> _TASK DESCRIPTION_: Please give back only the lines below from the one containing "- destruct Hs' as [Hst' Hl']. specialize" to the one containing "unfold serve_all in", each repeated word for word, both ends included.

> _GIVEN INFORMATION_:
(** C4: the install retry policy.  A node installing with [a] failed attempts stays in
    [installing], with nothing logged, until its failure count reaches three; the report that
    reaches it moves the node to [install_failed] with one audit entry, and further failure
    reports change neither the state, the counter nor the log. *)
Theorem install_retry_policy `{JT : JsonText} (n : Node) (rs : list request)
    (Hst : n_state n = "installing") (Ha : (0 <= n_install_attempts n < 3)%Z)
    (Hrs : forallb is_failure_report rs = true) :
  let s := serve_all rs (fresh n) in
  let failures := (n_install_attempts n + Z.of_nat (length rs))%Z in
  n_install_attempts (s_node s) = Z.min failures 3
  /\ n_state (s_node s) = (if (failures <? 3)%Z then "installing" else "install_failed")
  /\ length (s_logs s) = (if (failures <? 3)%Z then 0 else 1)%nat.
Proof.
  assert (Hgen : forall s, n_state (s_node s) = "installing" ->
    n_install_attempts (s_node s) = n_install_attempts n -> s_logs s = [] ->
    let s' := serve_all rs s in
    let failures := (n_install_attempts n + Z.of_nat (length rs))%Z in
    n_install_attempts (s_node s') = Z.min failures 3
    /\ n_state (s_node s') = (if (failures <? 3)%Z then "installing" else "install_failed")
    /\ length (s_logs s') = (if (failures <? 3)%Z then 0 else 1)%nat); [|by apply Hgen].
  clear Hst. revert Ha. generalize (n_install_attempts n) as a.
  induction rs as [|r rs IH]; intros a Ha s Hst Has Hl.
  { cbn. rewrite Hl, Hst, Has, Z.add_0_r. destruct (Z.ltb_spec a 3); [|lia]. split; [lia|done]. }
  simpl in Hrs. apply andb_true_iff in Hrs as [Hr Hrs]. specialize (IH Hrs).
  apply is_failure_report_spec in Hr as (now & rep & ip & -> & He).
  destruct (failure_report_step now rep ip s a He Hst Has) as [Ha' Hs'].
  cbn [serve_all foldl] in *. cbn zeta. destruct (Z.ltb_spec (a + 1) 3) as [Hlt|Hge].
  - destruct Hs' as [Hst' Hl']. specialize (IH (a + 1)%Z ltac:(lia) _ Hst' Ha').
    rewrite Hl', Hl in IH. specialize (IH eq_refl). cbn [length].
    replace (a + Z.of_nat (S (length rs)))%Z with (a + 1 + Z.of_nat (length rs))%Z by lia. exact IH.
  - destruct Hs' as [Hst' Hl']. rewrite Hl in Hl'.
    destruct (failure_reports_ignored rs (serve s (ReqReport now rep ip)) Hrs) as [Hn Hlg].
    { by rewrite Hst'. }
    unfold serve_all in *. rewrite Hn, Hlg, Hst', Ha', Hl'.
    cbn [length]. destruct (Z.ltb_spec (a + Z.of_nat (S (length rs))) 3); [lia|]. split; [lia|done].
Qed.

> _ANSWER TO THE EXERCISE_:
  - destruct Hs' as [Hst' Hl']. specialize (IH (a + 1)%Z ltac:(lia) _ Hst' Ha').
    rewrite Hl', Hl in IH. specialize (IH eq_refl). cbn [length].
    replace (a + Z.of_nat (S (length rs)))%Z with (a + 1 + Z.of_nat (length rs))%Z by lia. exact IH.
  - destruct Hs' as [Hst' Hl']. rewrite Hl in Hl'.
    destruct (failure_reports_ignored rs (serve s (ReqReport now rep ip)) Hrs) as [Hn Hlg].
    { by rewrite Hst'. }
    unfold serve_all in *. rewrite Hn, Hlg, Hst', Ha', Hl'.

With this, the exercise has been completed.